Sunday 2 November 2008

Honesty

... it scares me but I need to admit this somewhere.

The self harming is increasing. I don't feel in control when I do it. In fact, I'm not really conscious of doing it. I'm scratching words I believe about myself on my arms. It's not that it makes me feel better, it's more that i feel I have to do it. i want to do more but can't. it's a hidden thing - I have told J about it but nobody else irl knows i am doing it.

I don't want to stop either. No - I don't feel I can stop. It has to happen.

6 comments:

La-reve said...

Sorry you are feeling th need to self harm and not able to discuss it with anyone really. I do think you should metionit to someone if it is getting more often and more serious as clearly you need more support or diff medication, I was told put an elastic band around your wrist and pull it hard when you get those urges doesn;t work for everyone tho. Stay safe
Lareve x

Kathryn said...

you are being brave and moving towards asking for help in posting here...that's good...It's bringing hard things out into the daylight, even while you try to keep them hidden...and that's something that's very much part of what is happening for you overall right now.
Honesty is frightening and painful sometimes, but it's almost always the route to healing. You are valued and accepted as you are...The words you choose to label yourself are not the only reality...You are unique, precious, beloved.
And I'm praying, here and now.

Fiona Marcella said...

Sorry things are tough - you are very brave to admit it to yourself and to us.

That's not my name! said...

Hi C

Not sure what to write about the self harming. I won't write don't do it because if you feel you have to then who am I to say you can't?

It worries me, more if it gets out of control and you are putting yourself in danger. I do trust your judgement but don't want you to hurt yourself anymore than you already are.
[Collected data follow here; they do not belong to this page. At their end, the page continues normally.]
(** What the top-level handler does: the error report and the exit. *)
Definition is_handler (e : Event) : bool :=
  match e with
  | ConsoleError _ | ConsoleErrorStack _ | ProcessExit _ => true
  | _ => false
  end.

Definition not_deactivate (e : Event) : bool := negb (is_deactivate e).

Definition session_metadata (w : World) : Metadata :=
  mkMetadata (Js.basename (cwd w)) (Js.lit "local") (cwd w) (Some native).

(** The events of the exchange between [sendMessage] and the
    deactivation, and those after it. *)
Definition exchange_mid (mgr : SessionManager) (sid task : Js.str) (options : Options)
  : list Event :=
  match sendMessage mgr sid task system_directive with
  | Returns resp =>
      match toolUse resp with
      | Some (x :: l) =>
          if opt_verbose options
          then [ConsoleLog (Js.lit "Tools used: " ++ join (Js.lit ", ") (x :: l))]
          else []
      | _ => []
      end
  | Throws _ => []
  end.

Definition exchange_post (mgr : SessionManager) (sid : Js.str) : list Event :=
  match deactivateSession mgr sid with
  | Returns _ => [ConsoleLog (Js.lit "Native session deactivated")]
  | Throws _ => []
  end.

Definition exchange_completion (mgr : SessionManager) (sid task : Js.str)
  : Completion ExecutionResult :=
  match deactivateSession mgr sid, sendMessage mgr sid task system_directive with
  | Throws e', _ => Thrown e'
  | Returns _, Throws e => Thrown e
  | Returns _, Returns resp =>
      Normal (mkResult true (Some (Js.lit "Task completed with native engine"))
                       None (Some (content resp)) None None)
  end.

Definition is_agent_cleanup (e : Event) : bool :=
  match e with AgentCleanup => true | _ => false end.

Definition not_agent_cleanup (e : Event) : bool := negb (is_agent_cleanup e).

(** The events of the legacy engine before the run step. *)
Definition legacy_start (w : World) : list Event :=
  [ConsoleLog (Glyph.arrows ++ Js.lit " Using Legacy Engine");
   NewSession (mkMetadata (Js.basename (cwd w)) (Js.lit "local") (cwd w) None);
   ConsoleLog (Glyph.robot ++ Js.lit " Creating local executor agent...");
   NewAgent (Js.lit "local-executor") (Js.lit "Local task execution agent");
   ConsoleLog (Glyph.bolt ++ Js.lit " Executing task...")].

(** The events of the run step up to and including the [goto] call. *)
Definition browse_start (url : Js.str) : list Event :=
  [AgentLog (Js.lit "Starting local task execution...") None;
   AgentLog (Js.lit "Using Playwright browser tool...") None;
   AgentLog (Js.lit "Navigating to: " ++ url) None;
   ToolExecute (Goto (goto_url url))].

Definition run_completed : Event :=
  AgentLog (Js.lit "Task execution completed") None.

(** The target extraction as the specification words it, to be compared
    with the regular expression of the source. *)
Module Spec.

(** The phrases that introduce a target. *)
Definition phrases : list Js.str :=
[Js.lit "title of"; Js.lit "visit"; Js.lit "go to"; Js.lit "navigate to"].

(** [after_phrase p s]: the lower-case phrase [p] occurs at the start of
  [s], whatever the case of the letters there; what follows it. *)
Fixpoint after_phrase (p s : Js.str) : option Js.str :=
match p with
| [] => Some s
| x :: p' =>
    match s with
    | [] => None
    | y :: s' => if N.eqb (Js.lower_unit y) x then after_phrase p' s' else None
    end
end.

Fixpoint drop_spaces (s : Js.str) : Js.str :=
match s with
| [] => []
| c :: s' => if Js.is_space c then drop_spaces s' else s
end.

(** The maximal run of non-whitespace characters at the start of [s]. *)
Fixpoint take_word (s : Js.str) : Js.str :=
match s with
| [] => []
| c :: s' => if Js.is_space c then [] else c :: take_word s'
end.

(** Whitespace, then a non-empty word: the word. *)
Definition word_after_space (s : Js.str) : option Js.str :=
match s with
| [] => None
| c :: _ =>
    if Js.is_space c then
      match take_word (drop_spaces s) with
      | [] => None
      | w => Some w
      end
    else None
end.

(** One of the phrases, whitespace and a word start [s]: the word. *)
Fixpoint target_of (ps : list Js.str) (s : Js.str) : option Js.str :=
match ps with
| [] => None
| p :: ps' =>
    match match after_phrase p s with
          | Some rest => word_after_space rest
          | None => None
          end with
    | Some t => Some t
    | None => target_of ps' s
    end
end.

(** The word of the leftmost such occurrence in the task. *)
Fixpoint extract_target (s : Js.str) : option Js.str :=
match target_of phrases s with
| Some t => Some t
| None =>
    match s with
    | [] => None
    | _ :: s' => extract_target s'
    end
end.

(** A reference carries a URL scheme when it starts with a scheme name
  and a colon: a letter, then letters, digits, [+], [-] or [.]. *)
Definition is_alpha (c : N) : bool :=
((65 <=? c) && (c <=? 90) || (97 <=? c) && (c <=? 122))%N.

Definition is_scheme_char (c : N) : bool :=
(is_alpha c || (48 <=? c) && (c <=? 57) || (c =? 43) || (c =? 45) || (c =? 46))%N.

Fixpoint scheme_then_colon (s : Js.str) : bool :=
match s with
| [] => false
| c :: s' =>
    if N.eqb c 58 then true
    else if is_scheme_char c then scheme_then_colon s' else false
end.

Definition has_scheme (s : Js.str) : bool :=
match s with
| [] => false
| c :: s' => is_alpha c && scheme_then_colon s'
end.

End Spec.

Definition is_goto (e : Event) : bool :=
  match e with ToolExecute (Goto _) => true | _ => false end.

(** What is left of [s] after its first word. *)
Definition after_word (s : Js.str) : Js.str := skipn (List.length (Spec.take_word s)) s.

Definition pattern_tail : Regex.regex :=
  Regex.Seq (Regex.Plus Regex.Space) (Regex.Group (Regex.Plus Regex.NotSpace)).

Definition populated (v : option Js.str) : bool :=
  match v with Some _ => true | None => false end.

(** The invariant of the data model: a failure carries an error, a
    success carries a message, a title or a response. *)
Definition normalized (r : ExecutionResult) : bool :=
  if success r
  then populated (message r) || populated (title r) || populated (response r)
  else populated (error r).

(** Every failed result of the tool's [execute] carries an error. *)
Definition reports_errors (t : Tool) : Prop :=
  forall input res,
    def_execute (definition t) input = Returns res ->
    tr_success res = false ->
    populated (tr_error res) = true.

(** [returns P m]: when [m] completes normally, its value satisfies [P]. *)
Definition returns {A} (P : A -> Prop) (m : Eff.t A) : Prop :=
  forall tr a, m = (tr, Normal a) -> P a.

(** [exits_with q m]: when [m] ends the process, the exit code satisfies
    [q]. *)
Definition exits_with {A} (q : Z -> Prop) (m : Eff.t A) : Prop :=
  forall n, Eff.completion m = Exited n -> q n.

(** The exit code of every failure. *)
Definition code_1 (n : Z) : Prop := n = 1%Z.

(** Events of the command itself: console output, imports, tool
    discovery and the exit. *)
Definition is_common (e : Event) : bool :=
  match e with
  | ConsoleLog _ | ConsoleWarn _ | ConsoleError _ | ConsoleErrorStack _
  | Import _ | InitializeTools _ | ProcessExit _ => true
  | _ => false
  end.

(** Calls on the session manager. *)
Definition is_native_event (e : Event) : bool :=
  match e with
  | NewNativeSessionManager | CreateSession _ _ | SendMessage _ _ _
  | DeactivateSession _ => true
  | _ => false
  end.

(** Calls on the legacy session, the agent and the tools. *)
Definition is_legacy_event (e : Event) : bool :=
  match e with
  | NewSession _ | NewAgent _ _ | AgentLog _ _ | ToolExecute _ | ToolCleanup
  | SetTimeout _ | AgentCleanup => true
  | _ => false
  end.

Definition common_or_native (e : Event) : bool := is_common e || is_native_event e.
Definition common_or_legacy (e : Event) : bool := is_common e || is_legacy_event e.

Definition not_import (e : Event) : bool := negb (is_import e).

(** The import attempts for the runtime and for the loader, as the two
    fallbacks order them. *)
Definition cortex_imports (w : World) : list Event :=
  match import_local_cortex w with
  | Some _ => [Import LocalCortex]
  | None => [Import LocalCortex; Import PackageCortex]
  end.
Hugs in place of anything concrete I can write that might help.

xx

Disillusioned said...

Thank you all for the understanding. It's complicated and difficult and tied up with so many things. I appreciate your support.

CalumCarr said...

Disillusioned. Sorry I've been so long in commenting. I thought I had already but obviously not.

You have done well to tell us online. That couldn't have been easy but it is the right way to go.

I can't better Kathryn's words and so I use them now with thanks.

"You are valued and accepted as you are...The words you choose to label yourself are not the only reality...You are unique, precious, beloved."